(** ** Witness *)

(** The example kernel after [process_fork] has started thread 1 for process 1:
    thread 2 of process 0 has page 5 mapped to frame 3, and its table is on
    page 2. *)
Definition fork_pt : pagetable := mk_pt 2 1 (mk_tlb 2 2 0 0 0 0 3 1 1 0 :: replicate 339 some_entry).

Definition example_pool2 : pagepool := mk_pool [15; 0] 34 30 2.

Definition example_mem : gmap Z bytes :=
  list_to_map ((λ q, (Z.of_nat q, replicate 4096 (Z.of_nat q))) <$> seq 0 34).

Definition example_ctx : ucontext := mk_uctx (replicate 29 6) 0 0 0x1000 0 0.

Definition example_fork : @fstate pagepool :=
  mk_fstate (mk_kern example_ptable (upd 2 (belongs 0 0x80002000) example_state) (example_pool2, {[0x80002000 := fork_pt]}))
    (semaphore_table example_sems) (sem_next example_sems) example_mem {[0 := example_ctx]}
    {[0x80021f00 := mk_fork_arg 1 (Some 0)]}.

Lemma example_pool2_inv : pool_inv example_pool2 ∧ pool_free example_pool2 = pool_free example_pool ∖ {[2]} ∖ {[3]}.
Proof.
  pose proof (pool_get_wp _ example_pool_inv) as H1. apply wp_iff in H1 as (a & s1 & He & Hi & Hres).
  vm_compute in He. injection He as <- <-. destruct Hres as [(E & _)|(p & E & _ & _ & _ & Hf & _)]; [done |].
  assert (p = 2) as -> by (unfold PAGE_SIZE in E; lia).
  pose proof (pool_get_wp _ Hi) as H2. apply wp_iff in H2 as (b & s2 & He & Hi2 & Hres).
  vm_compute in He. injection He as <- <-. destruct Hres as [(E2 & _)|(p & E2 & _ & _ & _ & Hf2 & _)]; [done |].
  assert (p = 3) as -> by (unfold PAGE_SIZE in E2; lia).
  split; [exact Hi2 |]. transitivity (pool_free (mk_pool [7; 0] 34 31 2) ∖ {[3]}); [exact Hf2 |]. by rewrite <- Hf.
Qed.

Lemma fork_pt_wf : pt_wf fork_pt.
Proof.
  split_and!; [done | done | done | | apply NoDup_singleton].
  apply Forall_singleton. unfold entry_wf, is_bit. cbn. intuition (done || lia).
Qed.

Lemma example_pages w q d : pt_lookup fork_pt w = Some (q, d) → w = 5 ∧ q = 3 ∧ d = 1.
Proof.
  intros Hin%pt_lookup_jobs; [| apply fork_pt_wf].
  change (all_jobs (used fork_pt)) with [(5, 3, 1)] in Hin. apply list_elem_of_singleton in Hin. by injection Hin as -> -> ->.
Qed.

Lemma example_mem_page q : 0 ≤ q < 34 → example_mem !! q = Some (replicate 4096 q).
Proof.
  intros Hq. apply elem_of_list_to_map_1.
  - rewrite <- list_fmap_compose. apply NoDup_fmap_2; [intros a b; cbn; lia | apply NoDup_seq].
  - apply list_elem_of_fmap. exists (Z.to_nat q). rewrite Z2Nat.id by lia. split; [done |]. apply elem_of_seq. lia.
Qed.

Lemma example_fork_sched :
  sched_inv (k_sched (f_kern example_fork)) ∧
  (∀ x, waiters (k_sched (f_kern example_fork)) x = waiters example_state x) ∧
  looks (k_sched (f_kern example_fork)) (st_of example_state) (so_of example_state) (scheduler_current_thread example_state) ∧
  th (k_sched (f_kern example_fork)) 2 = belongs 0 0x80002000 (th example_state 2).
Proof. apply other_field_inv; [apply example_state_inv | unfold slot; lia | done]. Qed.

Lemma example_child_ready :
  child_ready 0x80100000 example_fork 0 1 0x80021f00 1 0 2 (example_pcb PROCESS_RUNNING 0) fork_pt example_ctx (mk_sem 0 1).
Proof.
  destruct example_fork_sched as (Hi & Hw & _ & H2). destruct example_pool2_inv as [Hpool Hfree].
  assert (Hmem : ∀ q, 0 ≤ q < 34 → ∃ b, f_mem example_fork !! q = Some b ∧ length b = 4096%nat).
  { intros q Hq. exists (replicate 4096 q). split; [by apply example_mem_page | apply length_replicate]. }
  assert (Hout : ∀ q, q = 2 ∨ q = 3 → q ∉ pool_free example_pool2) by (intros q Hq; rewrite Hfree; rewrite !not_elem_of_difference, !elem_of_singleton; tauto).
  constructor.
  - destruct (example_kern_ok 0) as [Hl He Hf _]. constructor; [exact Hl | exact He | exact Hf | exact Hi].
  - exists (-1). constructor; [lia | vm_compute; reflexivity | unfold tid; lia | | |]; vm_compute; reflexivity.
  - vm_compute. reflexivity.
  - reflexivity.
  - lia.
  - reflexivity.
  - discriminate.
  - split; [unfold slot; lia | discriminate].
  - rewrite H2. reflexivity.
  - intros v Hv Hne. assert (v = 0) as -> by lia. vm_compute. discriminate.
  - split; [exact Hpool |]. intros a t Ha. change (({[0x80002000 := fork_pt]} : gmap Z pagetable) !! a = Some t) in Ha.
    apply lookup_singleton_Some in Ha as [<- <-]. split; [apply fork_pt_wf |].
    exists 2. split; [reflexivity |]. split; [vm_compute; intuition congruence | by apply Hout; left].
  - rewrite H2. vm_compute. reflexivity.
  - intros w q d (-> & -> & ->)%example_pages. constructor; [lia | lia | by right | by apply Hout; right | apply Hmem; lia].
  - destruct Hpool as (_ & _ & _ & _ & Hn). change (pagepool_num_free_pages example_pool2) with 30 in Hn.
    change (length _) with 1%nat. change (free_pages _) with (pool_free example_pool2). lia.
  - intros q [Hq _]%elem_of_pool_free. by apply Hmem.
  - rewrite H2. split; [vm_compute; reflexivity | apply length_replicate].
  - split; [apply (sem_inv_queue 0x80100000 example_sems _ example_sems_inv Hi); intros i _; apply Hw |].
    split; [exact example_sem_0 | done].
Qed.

...

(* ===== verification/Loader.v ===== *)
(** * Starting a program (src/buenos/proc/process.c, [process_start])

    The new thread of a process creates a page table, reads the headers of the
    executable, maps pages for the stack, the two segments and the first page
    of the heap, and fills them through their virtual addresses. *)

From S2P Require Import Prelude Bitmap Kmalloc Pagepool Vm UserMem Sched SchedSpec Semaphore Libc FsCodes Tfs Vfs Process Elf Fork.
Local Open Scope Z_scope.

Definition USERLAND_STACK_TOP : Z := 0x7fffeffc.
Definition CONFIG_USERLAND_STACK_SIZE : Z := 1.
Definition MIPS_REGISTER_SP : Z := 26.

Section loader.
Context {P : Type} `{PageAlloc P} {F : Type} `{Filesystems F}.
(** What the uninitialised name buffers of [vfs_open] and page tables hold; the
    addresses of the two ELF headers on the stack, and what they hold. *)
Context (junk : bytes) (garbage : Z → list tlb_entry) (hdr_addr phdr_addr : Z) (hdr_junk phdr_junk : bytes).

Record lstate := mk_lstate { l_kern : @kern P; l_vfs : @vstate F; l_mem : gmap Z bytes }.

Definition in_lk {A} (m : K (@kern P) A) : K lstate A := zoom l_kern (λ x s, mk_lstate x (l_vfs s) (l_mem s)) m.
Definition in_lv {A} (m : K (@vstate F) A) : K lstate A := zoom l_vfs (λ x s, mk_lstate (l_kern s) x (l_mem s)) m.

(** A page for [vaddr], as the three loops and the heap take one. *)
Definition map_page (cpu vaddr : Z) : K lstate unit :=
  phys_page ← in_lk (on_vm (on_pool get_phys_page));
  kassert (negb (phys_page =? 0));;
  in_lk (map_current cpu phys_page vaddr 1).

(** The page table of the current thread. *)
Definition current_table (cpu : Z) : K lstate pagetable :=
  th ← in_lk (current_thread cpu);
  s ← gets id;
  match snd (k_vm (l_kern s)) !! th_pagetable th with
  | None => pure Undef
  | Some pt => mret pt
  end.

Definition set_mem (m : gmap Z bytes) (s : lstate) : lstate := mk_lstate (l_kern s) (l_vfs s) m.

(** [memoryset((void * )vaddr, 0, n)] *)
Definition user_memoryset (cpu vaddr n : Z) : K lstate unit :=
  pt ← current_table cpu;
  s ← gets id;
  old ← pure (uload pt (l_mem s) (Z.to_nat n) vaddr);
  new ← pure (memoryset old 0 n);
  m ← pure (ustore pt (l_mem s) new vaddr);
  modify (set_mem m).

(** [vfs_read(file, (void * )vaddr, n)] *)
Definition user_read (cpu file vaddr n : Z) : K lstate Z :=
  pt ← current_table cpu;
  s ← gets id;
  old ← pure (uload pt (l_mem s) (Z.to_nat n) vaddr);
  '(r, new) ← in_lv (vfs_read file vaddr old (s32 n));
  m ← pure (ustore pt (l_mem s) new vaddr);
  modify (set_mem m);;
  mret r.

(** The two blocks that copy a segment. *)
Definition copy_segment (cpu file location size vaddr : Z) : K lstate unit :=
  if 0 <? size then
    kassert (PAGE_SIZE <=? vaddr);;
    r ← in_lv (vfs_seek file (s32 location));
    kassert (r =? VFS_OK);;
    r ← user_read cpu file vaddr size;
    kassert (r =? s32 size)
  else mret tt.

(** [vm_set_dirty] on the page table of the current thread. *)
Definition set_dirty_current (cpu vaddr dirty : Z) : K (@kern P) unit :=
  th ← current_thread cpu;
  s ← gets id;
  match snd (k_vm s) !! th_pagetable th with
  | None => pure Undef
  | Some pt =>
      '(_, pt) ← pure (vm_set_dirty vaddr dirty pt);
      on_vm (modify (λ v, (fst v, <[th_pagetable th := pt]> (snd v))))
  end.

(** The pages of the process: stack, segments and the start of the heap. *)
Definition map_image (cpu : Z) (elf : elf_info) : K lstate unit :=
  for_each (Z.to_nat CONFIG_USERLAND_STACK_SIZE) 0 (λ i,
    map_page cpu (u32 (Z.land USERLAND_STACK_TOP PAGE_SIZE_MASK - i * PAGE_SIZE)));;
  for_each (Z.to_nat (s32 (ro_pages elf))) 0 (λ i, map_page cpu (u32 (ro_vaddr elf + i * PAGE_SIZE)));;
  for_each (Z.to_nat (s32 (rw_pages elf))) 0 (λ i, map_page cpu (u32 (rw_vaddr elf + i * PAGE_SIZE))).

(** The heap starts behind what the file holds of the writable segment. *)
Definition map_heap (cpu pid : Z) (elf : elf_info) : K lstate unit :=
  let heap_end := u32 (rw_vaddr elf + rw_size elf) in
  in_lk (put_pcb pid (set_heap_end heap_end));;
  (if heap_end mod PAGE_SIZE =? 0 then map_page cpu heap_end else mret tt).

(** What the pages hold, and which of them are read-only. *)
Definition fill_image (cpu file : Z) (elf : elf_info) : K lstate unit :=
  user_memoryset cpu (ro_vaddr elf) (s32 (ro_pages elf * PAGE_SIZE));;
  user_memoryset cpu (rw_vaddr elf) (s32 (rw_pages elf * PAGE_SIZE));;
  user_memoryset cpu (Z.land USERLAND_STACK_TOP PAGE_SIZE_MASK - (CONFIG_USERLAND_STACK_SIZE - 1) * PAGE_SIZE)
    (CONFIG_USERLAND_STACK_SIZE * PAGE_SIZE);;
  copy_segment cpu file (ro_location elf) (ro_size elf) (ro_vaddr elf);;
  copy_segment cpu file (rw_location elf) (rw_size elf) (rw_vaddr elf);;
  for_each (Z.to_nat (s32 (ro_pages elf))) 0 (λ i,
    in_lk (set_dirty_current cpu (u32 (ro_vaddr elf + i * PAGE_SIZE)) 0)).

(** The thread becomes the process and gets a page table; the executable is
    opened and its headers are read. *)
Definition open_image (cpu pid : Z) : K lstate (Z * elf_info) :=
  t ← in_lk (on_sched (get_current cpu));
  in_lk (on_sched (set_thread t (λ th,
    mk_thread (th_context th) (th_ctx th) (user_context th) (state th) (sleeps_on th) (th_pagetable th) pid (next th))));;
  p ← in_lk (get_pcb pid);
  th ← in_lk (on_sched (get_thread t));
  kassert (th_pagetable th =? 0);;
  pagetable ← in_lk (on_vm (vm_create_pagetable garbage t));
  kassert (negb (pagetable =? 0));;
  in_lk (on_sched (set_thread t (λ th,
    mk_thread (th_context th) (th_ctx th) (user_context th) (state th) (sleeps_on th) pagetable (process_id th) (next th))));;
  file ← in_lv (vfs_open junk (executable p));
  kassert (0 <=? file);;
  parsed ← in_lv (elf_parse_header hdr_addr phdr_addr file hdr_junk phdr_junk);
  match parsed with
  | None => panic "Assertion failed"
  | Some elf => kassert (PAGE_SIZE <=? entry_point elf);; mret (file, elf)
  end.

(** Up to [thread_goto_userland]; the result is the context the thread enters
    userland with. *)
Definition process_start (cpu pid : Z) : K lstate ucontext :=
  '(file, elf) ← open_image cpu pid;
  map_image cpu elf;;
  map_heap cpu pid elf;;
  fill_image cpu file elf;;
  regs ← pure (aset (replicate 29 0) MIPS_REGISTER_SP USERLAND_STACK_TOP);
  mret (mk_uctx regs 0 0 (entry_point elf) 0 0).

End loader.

* * *

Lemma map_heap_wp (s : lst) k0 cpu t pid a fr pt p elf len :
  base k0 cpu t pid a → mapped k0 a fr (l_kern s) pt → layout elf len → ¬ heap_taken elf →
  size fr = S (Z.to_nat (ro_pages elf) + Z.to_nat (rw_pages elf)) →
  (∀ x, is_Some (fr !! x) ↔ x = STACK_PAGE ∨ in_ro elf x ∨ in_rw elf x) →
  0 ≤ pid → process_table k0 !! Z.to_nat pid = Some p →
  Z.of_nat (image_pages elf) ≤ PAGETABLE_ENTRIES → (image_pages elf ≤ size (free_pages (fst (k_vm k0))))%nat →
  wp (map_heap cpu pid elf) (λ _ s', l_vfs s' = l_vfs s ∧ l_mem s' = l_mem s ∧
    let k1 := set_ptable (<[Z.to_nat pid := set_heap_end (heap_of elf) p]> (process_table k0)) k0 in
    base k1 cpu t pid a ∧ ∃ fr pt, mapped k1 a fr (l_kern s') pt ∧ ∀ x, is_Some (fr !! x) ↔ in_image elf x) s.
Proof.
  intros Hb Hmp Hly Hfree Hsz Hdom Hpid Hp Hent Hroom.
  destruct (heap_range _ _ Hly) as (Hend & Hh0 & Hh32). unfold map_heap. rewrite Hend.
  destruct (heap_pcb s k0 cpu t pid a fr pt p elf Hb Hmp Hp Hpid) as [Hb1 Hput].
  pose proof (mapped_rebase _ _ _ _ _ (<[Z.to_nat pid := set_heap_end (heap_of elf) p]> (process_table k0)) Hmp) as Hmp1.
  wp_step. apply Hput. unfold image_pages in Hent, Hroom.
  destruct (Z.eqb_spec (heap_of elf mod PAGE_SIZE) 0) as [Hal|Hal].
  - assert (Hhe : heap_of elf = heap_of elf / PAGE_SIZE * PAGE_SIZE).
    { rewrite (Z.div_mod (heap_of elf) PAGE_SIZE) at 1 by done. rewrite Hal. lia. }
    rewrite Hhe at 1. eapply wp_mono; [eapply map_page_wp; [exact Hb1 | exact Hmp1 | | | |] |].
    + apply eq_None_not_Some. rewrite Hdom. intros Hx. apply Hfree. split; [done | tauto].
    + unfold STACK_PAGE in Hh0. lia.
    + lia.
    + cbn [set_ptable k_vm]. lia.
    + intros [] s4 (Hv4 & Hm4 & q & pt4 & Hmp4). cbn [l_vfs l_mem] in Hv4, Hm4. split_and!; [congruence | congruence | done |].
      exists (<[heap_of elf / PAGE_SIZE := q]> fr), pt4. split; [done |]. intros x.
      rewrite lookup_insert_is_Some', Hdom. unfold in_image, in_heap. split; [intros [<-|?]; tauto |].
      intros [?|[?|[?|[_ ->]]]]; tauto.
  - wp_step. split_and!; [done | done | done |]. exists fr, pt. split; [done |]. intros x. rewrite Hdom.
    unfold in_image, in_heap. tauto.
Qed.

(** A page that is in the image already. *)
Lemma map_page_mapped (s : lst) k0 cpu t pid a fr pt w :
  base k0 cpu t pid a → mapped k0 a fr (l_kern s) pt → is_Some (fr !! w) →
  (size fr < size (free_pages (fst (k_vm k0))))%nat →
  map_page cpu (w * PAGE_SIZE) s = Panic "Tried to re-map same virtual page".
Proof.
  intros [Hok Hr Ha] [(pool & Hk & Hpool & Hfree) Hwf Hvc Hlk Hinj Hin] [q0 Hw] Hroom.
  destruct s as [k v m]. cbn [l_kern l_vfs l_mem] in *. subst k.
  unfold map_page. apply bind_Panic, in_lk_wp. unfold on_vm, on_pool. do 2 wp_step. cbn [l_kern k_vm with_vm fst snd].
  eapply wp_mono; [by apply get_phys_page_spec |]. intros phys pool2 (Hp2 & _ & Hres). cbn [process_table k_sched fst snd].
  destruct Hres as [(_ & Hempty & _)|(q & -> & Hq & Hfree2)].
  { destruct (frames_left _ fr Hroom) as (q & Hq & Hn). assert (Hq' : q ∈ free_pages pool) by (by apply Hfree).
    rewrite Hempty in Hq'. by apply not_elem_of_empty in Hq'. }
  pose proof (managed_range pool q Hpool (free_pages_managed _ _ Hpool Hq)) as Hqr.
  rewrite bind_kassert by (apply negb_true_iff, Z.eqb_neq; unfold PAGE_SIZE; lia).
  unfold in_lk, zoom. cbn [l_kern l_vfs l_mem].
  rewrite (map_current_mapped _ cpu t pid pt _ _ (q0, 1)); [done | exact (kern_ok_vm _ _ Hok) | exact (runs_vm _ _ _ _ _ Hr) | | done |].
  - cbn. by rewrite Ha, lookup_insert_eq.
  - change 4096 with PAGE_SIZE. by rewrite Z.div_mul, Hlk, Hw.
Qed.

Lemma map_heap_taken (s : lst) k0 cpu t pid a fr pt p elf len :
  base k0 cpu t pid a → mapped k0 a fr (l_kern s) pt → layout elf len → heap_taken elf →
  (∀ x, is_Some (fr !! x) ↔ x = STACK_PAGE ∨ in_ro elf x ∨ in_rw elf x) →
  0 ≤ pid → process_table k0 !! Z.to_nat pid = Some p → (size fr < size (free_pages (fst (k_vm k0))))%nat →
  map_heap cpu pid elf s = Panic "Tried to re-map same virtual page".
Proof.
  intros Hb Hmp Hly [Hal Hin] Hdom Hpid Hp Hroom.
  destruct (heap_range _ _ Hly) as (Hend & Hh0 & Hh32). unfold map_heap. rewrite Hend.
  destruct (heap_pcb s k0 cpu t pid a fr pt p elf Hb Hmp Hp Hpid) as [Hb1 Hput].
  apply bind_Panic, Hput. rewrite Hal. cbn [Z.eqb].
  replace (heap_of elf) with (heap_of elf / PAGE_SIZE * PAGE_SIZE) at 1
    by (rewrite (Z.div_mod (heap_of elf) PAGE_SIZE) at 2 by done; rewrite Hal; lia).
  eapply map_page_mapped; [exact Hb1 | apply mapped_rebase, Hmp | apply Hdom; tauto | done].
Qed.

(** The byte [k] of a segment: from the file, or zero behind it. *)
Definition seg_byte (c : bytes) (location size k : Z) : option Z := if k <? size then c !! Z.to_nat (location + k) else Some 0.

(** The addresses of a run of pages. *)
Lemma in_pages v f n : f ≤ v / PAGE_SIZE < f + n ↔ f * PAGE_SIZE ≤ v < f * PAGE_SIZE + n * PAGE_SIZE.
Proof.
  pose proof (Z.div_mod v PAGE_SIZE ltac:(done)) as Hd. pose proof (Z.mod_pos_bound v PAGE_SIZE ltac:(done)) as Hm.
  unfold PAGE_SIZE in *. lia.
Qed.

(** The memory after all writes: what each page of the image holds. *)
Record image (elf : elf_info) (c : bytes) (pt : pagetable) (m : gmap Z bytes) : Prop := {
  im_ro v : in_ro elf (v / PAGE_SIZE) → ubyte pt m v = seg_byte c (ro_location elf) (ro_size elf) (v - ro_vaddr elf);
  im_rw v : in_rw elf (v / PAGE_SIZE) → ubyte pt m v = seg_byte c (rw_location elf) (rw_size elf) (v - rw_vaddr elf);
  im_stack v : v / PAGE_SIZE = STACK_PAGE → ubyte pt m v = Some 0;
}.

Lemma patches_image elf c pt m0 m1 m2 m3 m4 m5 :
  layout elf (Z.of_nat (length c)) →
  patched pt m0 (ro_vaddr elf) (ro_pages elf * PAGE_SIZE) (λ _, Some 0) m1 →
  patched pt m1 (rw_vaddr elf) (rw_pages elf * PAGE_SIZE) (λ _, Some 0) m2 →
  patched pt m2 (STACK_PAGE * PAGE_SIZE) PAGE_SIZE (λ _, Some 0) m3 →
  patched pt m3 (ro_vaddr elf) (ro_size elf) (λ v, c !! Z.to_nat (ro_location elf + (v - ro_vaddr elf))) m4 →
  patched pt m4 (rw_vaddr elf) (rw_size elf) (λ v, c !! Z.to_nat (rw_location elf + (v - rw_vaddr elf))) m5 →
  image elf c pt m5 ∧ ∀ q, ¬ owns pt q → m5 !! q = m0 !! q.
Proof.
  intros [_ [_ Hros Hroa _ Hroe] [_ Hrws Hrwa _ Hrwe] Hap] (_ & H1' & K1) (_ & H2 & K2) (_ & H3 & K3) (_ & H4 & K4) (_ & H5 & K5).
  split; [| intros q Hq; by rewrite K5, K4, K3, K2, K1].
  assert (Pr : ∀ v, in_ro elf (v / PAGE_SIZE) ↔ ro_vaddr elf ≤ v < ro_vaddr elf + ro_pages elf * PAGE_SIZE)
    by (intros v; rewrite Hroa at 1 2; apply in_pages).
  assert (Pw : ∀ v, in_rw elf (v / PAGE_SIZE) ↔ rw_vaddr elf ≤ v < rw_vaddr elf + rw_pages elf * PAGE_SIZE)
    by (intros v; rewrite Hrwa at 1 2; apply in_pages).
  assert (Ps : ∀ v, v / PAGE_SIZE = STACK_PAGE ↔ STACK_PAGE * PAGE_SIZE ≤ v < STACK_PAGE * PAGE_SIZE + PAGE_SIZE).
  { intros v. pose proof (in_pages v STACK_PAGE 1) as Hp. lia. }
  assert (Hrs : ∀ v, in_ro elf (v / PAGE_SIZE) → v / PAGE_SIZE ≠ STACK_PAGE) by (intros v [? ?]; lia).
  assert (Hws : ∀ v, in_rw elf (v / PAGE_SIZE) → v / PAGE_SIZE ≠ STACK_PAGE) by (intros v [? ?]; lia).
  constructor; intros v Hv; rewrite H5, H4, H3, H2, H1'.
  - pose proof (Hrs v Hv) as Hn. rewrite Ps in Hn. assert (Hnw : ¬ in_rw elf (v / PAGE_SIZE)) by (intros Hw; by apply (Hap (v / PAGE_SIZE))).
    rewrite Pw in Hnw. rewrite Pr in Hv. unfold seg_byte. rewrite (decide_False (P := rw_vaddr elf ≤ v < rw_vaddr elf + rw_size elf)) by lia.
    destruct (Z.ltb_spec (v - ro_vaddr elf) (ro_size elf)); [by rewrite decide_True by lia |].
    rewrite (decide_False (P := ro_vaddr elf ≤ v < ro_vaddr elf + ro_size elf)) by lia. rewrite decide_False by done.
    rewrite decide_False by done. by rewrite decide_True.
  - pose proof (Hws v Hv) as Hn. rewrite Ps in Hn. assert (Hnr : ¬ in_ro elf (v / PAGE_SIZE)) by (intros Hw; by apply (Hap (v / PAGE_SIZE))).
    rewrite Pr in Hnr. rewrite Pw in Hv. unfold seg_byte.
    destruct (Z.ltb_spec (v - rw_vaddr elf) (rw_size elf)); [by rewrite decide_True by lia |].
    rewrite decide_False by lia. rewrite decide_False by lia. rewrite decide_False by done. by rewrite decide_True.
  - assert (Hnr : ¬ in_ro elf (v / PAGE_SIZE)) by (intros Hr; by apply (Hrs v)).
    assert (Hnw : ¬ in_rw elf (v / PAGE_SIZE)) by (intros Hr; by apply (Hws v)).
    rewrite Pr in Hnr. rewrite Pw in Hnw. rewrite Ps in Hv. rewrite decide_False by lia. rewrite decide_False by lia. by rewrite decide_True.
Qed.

Problem details:
Check each line of the listing for "Hpid", and copy the ones that hold it.

Your response:
  intros Hb Hmp Hly Hfree Hsz Hdom Hpid Hp Hent Hroom.
  destruct (heap_pcb s k0 cpu t pid a fr pt p elf Hb Hmp Hp Hpid) as [Hb1 Hput].
  intros Hb Hmp Hly [Hal Hin] Hdom Hpid Hp Hroom.
  destruct (heap_pcb s k0 cpu t pid a fr pt p elf Hb Hmp Hp Hpid) as [Hb1 Hput].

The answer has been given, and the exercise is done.